Data supplied Start Marker

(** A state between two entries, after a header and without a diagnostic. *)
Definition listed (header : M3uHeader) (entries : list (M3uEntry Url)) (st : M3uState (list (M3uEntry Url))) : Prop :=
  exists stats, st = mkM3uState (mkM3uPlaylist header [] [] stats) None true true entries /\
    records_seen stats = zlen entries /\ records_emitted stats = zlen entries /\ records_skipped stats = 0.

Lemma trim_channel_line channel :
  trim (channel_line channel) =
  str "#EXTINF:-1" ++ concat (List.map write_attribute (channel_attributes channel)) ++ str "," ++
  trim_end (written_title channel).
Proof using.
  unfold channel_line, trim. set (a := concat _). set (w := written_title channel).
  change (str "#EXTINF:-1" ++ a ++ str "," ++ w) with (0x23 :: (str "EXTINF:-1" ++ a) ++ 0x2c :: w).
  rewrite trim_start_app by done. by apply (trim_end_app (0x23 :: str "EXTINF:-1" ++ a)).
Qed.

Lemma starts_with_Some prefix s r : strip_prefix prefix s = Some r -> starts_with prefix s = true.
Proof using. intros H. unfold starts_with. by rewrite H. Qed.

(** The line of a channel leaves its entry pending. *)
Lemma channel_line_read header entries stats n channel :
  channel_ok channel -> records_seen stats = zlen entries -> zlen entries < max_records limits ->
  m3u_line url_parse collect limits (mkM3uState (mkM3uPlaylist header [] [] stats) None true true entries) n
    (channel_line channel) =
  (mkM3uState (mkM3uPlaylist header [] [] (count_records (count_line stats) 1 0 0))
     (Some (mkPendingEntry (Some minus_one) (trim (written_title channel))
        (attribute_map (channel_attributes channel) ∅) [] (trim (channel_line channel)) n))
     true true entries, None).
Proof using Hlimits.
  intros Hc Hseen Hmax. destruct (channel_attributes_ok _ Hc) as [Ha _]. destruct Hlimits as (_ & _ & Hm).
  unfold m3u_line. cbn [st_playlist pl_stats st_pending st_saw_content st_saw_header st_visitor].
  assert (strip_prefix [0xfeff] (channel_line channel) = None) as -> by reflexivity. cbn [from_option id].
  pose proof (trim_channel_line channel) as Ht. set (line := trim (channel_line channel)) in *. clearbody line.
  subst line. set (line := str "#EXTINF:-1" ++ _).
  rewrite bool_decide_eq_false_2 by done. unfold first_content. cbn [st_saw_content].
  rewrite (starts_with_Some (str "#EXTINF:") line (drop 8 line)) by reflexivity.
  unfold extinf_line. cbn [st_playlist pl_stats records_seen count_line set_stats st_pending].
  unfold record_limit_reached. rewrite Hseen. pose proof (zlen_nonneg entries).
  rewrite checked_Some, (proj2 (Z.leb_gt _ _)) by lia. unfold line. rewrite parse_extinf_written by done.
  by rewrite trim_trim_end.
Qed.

Data supplied End Marker
Data supplied Start Marker

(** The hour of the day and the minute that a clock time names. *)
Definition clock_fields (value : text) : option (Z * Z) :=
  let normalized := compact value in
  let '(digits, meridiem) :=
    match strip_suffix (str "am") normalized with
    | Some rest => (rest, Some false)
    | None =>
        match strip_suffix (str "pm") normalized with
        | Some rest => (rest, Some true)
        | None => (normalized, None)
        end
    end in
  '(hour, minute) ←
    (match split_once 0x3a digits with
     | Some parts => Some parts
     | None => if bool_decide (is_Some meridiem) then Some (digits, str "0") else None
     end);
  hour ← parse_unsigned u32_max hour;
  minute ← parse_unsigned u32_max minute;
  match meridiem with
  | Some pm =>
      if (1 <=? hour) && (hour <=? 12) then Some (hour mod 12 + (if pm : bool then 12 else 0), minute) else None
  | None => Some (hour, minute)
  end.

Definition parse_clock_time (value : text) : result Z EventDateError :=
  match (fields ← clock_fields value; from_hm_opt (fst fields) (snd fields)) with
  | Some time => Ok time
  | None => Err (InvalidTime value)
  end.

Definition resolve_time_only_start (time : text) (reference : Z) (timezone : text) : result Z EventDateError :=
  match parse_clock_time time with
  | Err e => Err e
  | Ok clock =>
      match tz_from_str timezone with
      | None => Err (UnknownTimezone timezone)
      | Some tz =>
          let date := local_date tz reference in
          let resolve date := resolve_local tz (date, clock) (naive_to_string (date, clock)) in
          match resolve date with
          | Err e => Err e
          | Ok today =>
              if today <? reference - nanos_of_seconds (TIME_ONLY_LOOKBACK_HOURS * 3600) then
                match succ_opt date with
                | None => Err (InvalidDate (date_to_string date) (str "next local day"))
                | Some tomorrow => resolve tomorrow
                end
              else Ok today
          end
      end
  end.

Data supplied End Marker
Data supplied Start Marker

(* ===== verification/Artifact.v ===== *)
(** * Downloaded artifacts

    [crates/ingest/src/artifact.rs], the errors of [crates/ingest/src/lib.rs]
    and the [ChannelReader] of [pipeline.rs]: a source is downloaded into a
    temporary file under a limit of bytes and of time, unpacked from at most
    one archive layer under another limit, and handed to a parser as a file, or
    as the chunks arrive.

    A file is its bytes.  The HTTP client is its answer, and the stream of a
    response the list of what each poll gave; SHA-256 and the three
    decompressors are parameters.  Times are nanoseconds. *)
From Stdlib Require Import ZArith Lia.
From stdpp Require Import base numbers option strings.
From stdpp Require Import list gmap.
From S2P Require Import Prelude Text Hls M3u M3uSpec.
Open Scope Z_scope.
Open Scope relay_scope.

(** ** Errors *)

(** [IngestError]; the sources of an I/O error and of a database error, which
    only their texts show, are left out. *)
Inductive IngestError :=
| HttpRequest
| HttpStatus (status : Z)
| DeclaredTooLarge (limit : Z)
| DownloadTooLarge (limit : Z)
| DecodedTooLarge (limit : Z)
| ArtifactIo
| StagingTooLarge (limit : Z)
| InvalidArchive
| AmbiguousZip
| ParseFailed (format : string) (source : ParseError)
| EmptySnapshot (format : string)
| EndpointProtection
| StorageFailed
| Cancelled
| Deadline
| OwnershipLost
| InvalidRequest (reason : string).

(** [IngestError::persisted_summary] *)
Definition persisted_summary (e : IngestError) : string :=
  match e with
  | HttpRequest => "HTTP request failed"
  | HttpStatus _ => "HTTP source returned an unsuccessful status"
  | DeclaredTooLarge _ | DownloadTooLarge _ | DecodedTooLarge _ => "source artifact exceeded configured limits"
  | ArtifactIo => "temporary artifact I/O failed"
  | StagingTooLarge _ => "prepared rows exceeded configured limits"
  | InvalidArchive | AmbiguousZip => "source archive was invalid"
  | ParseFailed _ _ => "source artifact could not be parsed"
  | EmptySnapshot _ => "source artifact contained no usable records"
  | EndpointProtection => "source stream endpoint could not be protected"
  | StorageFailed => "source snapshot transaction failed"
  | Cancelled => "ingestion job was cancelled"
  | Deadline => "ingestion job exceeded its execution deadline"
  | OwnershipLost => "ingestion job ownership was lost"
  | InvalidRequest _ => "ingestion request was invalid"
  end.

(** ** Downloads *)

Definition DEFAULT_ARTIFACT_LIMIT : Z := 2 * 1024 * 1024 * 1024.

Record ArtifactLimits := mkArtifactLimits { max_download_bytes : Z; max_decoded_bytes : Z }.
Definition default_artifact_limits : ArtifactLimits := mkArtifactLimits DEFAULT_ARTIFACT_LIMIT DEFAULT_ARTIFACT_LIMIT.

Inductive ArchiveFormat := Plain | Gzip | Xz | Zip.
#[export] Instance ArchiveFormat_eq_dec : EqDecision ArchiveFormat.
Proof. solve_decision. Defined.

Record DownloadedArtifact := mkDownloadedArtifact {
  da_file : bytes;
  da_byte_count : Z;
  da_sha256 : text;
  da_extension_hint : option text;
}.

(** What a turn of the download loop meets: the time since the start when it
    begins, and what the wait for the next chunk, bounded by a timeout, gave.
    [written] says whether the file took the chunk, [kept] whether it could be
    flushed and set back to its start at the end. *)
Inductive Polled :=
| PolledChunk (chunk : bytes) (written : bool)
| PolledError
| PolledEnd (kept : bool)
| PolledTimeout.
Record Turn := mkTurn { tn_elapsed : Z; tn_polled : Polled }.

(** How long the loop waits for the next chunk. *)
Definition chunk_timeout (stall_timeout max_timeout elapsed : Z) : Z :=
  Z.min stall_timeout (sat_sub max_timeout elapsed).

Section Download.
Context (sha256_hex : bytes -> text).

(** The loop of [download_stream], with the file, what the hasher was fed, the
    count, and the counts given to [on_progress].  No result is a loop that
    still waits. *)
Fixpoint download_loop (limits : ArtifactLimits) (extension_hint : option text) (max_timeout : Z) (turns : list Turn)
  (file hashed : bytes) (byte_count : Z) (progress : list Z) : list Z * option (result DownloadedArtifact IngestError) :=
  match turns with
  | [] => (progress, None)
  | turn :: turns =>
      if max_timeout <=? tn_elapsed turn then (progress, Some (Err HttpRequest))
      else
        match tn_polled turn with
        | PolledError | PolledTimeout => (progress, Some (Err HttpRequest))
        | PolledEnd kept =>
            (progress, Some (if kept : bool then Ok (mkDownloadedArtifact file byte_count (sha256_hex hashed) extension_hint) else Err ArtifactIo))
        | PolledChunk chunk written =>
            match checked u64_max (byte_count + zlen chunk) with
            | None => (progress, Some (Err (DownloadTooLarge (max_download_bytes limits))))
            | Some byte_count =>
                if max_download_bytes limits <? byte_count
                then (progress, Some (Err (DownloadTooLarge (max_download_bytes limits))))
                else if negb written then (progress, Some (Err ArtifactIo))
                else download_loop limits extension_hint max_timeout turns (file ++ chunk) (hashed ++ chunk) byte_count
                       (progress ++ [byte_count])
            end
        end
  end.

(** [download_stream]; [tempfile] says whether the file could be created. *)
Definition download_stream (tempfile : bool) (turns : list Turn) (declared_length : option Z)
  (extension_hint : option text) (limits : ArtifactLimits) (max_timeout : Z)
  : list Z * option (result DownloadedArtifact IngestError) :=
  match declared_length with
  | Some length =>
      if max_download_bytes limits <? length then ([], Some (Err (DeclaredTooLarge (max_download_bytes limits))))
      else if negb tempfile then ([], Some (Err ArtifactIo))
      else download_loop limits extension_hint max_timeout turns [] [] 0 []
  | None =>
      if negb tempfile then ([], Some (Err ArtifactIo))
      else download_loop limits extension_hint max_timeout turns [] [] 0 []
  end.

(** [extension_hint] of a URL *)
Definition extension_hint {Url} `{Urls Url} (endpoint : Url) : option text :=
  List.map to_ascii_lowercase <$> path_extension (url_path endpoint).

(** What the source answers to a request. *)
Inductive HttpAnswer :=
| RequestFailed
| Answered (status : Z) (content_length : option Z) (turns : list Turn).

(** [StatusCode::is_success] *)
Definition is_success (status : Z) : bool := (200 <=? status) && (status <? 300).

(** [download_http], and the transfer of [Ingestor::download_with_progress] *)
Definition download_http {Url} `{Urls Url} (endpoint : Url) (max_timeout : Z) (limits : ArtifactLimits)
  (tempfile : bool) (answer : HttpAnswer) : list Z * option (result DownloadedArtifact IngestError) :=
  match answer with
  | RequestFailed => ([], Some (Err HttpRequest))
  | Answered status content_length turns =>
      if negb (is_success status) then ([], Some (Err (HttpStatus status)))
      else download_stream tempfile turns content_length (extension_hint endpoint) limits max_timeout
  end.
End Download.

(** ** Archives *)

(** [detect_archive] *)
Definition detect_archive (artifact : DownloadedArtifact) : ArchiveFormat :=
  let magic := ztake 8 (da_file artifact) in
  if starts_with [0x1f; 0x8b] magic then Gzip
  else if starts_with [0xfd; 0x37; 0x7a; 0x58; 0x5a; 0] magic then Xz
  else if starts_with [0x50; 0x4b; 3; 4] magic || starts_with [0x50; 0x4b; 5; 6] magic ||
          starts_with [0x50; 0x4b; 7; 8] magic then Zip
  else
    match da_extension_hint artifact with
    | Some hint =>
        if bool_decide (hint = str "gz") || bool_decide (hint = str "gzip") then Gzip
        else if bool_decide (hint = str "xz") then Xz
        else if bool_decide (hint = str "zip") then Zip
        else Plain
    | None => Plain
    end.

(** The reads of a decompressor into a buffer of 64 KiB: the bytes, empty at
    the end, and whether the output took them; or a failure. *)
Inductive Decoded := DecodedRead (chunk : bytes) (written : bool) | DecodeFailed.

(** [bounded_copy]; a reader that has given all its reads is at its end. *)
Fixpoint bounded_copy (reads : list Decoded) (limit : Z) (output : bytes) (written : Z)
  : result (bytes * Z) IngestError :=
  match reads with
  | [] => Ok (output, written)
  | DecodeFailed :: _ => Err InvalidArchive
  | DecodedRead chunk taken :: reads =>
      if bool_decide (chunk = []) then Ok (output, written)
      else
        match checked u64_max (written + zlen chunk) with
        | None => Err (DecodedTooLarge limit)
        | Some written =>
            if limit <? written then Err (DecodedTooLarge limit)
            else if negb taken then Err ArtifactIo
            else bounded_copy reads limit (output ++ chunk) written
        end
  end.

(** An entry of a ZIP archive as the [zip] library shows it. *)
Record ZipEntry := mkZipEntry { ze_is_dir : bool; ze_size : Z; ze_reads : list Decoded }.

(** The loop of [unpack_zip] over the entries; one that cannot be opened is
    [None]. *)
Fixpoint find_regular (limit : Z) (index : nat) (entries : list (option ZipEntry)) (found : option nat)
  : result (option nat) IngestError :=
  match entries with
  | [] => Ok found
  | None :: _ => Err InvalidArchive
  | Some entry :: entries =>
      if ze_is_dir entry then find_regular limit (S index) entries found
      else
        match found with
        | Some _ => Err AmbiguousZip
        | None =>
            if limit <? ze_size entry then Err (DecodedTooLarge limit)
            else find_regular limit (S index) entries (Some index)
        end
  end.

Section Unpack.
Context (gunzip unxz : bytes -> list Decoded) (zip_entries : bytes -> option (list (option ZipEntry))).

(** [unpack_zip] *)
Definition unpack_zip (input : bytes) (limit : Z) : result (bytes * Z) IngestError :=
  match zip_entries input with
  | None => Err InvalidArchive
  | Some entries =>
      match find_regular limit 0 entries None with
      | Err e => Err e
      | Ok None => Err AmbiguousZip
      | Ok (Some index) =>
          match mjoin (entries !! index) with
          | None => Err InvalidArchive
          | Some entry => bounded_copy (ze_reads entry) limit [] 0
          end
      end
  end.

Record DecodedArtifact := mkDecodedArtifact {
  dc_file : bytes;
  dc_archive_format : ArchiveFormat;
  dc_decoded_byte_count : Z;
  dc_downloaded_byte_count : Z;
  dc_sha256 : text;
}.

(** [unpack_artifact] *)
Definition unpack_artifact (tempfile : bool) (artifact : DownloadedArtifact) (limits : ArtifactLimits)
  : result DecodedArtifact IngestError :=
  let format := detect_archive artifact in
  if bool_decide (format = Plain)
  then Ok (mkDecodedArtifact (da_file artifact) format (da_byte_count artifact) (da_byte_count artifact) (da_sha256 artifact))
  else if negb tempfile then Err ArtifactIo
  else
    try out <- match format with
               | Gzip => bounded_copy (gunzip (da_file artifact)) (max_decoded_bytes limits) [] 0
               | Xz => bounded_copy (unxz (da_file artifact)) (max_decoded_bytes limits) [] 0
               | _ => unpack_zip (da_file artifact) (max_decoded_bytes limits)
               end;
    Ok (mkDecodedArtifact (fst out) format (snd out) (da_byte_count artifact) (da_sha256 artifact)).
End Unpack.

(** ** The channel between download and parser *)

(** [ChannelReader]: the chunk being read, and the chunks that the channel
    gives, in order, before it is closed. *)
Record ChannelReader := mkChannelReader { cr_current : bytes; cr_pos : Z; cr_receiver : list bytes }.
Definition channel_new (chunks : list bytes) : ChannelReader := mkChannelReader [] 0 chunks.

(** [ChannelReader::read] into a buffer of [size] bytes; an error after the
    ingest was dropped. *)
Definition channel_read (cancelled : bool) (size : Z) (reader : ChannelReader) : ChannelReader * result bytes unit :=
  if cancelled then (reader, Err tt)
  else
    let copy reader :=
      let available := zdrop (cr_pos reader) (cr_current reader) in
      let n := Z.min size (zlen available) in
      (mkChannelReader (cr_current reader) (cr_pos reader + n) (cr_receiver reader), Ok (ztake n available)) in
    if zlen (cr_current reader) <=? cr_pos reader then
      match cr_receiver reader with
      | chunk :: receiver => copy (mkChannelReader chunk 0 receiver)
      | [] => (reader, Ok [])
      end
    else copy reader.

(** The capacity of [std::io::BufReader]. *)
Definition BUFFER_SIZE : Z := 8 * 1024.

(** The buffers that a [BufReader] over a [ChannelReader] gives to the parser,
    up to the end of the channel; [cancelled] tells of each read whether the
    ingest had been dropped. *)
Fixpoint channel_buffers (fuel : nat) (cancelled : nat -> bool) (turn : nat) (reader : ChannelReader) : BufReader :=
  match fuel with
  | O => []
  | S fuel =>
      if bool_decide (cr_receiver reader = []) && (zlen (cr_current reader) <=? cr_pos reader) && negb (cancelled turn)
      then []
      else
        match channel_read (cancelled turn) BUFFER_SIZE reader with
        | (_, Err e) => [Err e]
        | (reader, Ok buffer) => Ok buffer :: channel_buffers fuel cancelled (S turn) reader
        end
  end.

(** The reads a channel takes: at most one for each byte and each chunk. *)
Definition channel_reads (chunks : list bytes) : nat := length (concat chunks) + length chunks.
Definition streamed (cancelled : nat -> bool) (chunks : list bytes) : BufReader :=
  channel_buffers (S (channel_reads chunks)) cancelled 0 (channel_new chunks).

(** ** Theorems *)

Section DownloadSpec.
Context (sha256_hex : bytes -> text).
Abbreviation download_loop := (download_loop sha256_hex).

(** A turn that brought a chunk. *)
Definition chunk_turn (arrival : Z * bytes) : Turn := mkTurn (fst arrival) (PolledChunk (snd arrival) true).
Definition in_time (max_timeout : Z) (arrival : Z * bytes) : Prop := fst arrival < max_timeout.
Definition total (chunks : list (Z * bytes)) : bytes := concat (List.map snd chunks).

Data supplied End Marker

_Work required:_ Only the lines of the data holding the string "given" are wanted; copy each of them.

_Reply to the exercise:_
    count, and the counts given to [on_progress].  No result is a loop that
(** [bounded_copy]; a reader that has given all its reads is at its end. *)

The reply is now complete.